Collected data entries:
_ _ _

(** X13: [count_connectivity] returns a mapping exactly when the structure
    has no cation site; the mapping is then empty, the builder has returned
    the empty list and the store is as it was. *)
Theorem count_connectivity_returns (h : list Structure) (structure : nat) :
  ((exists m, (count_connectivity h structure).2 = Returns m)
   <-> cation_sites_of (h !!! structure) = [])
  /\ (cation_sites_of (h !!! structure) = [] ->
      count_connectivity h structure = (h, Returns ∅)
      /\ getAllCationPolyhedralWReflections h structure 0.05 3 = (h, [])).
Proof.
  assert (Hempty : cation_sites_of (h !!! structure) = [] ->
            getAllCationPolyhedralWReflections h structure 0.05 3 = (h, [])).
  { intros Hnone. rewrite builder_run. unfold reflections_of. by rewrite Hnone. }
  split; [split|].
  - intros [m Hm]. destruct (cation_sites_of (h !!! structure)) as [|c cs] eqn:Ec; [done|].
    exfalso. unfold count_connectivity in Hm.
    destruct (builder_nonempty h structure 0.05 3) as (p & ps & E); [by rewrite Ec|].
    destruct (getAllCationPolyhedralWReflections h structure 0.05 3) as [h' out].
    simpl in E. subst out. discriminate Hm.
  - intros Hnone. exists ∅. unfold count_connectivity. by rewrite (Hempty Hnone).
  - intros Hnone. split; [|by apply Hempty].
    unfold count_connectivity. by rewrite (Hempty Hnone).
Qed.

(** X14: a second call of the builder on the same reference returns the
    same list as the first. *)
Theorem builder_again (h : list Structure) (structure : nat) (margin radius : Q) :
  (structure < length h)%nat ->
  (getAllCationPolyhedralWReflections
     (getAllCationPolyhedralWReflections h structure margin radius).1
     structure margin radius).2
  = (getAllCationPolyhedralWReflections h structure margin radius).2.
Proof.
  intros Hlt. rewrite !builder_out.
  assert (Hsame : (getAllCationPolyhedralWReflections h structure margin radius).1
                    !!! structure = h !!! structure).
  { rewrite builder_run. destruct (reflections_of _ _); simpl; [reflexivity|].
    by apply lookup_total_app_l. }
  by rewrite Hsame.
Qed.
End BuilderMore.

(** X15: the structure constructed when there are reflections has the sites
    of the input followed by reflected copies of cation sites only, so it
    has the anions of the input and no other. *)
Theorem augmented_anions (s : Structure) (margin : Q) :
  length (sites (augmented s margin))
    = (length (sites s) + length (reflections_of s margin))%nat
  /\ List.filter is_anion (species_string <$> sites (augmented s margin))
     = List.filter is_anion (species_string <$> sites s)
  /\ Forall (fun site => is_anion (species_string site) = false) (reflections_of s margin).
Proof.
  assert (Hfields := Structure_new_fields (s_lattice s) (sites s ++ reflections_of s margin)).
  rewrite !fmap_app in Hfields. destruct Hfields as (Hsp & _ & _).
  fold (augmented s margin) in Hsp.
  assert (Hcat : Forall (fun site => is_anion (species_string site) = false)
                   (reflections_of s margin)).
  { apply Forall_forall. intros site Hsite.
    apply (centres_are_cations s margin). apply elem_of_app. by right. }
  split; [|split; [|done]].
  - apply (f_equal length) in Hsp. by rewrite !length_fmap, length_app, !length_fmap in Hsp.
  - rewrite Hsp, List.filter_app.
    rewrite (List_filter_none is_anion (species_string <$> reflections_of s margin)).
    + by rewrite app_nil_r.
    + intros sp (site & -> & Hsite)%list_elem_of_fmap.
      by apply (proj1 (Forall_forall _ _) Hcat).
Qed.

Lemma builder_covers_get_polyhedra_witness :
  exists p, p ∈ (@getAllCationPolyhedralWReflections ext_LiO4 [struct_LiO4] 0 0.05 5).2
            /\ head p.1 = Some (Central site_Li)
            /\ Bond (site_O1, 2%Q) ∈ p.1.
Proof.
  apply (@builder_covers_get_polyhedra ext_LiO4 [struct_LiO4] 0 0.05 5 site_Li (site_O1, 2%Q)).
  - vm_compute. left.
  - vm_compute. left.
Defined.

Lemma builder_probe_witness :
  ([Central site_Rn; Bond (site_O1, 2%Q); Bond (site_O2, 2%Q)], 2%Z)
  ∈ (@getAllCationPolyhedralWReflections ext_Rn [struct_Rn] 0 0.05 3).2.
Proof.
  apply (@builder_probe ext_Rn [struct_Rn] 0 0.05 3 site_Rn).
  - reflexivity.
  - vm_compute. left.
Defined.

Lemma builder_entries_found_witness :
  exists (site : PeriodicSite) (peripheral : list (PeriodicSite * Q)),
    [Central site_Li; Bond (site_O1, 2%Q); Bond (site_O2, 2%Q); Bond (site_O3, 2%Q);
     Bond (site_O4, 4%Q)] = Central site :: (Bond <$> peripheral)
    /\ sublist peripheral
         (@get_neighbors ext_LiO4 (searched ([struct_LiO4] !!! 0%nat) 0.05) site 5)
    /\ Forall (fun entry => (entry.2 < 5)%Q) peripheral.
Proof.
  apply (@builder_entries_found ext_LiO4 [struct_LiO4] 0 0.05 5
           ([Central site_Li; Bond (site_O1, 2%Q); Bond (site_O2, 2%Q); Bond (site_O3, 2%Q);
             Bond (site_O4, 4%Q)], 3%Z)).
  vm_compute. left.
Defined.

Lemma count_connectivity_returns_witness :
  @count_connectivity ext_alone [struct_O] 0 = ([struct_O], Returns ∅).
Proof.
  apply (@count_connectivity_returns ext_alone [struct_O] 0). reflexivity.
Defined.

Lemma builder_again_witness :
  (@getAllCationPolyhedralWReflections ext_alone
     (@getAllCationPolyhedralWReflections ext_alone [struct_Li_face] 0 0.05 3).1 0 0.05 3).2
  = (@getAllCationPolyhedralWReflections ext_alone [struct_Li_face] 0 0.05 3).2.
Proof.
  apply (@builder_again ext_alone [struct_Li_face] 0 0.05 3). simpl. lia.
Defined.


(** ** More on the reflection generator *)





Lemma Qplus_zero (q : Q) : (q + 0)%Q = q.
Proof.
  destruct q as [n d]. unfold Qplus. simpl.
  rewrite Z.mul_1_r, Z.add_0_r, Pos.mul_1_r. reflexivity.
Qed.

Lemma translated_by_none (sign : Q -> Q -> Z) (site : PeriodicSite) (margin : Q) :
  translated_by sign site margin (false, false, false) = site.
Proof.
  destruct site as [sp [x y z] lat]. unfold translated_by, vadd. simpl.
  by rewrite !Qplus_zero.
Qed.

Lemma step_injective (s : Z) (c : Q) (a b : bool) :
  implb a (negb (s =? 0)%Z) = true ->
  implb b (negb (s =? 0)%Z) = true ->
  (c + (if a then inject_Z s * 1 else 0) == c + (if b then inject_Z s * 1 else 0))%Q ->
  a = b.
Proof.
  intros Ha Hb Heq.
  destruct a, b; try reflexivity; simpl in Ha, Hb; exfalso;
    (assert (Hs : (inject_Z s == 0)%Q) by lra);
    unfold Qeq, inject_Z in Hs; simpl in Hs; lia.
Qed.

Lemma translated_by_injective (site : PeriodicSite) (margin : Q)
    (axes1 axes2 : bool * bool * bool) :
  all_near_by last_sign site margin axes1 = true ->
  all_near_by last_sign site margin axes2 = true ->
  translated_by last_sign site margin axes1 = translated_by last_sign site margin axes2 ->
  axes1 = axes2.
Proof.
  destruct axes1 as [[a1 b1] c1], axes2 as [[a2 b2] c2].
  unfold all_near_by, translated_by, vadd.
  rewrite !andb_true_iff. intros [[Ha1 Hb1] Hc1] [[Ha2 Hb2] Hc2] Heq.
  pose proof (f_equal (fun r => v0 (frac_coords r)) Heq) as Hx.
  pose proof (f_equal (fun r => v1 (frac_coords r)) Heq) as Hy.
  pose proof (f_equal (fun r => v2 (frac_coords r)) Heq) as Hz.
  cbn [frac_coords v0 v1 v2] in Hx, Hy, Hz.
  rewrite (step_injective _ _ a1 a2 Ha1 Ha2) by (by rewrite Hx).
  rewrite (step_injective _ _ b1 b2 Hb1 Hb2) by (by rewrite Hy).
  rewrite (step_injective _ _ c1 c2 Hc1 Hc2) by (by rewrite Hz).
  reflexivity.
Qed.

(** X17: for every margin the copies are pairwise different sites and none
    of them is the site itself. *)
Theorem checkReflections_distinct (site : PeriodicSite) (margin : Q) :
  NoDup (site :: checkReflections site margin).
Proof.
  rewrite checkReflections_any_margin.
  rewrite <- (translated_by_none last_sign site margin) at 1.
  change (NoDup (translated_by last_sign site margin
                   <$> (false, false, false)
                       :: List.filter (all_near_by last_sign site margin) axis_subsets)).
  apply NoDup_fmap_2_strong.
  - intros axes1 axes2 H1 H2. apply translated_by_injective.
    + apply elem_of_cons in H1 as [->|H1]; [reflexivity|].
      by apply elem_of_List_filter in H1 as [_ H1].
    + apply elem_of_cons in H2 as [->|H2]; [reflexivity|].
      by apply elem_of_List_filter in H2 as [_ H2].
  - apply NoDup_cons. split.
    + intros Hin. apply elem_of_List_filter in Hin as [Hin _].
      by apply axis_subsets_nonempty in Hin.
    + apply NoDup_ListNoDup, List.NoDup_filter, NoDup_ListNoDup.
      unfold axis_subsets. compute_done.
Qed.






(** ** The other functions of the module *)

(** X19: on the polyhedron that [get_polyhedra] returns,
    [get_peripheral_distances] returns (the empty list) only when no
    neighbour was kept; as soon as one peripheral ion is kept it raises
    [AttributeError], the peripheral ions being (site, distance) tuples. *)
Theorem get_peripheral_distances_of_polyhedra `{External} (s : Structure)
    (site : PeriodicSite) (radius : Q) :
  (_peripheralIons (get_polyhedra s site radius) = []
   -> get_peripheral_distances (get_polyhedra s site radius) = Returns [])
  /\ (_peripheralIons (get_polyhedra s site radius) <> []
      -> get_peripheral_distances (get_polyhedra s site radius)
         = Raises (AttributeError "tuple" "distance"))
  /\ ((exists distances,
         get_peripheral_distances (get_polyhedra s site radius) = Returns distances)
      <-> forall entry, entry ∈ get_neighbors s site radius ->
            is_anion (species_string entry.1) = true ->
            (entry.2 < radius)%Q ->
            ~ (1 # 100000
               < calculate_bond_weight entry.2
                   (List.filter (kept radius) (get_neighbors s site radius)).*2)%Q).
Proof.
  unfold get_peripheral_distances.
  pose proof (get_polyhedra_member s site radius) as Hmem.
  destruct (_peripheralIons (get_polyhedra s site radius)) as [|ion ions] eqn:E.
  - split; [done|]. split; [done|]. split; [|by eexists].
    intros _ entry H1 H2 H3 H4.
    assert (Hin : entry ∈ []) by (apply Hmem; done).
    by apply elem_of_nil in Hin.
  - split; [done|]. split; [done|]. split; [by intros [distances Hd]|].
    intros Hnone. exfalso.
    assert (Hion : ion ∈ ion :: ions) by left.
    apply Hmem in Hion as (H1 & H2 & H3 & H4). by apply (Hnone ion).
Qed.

_ _ _

About this task: Reproduce every line from the entries that holds the word "Hfields".

Exercise response:
  assert (Hfields := Structure_new_fields (s_lattice s) (sites s ++ reflections_of s margin)).
  rewrite !fmap_app in Hfields. destruct Hfields as (Hsp & _ & _).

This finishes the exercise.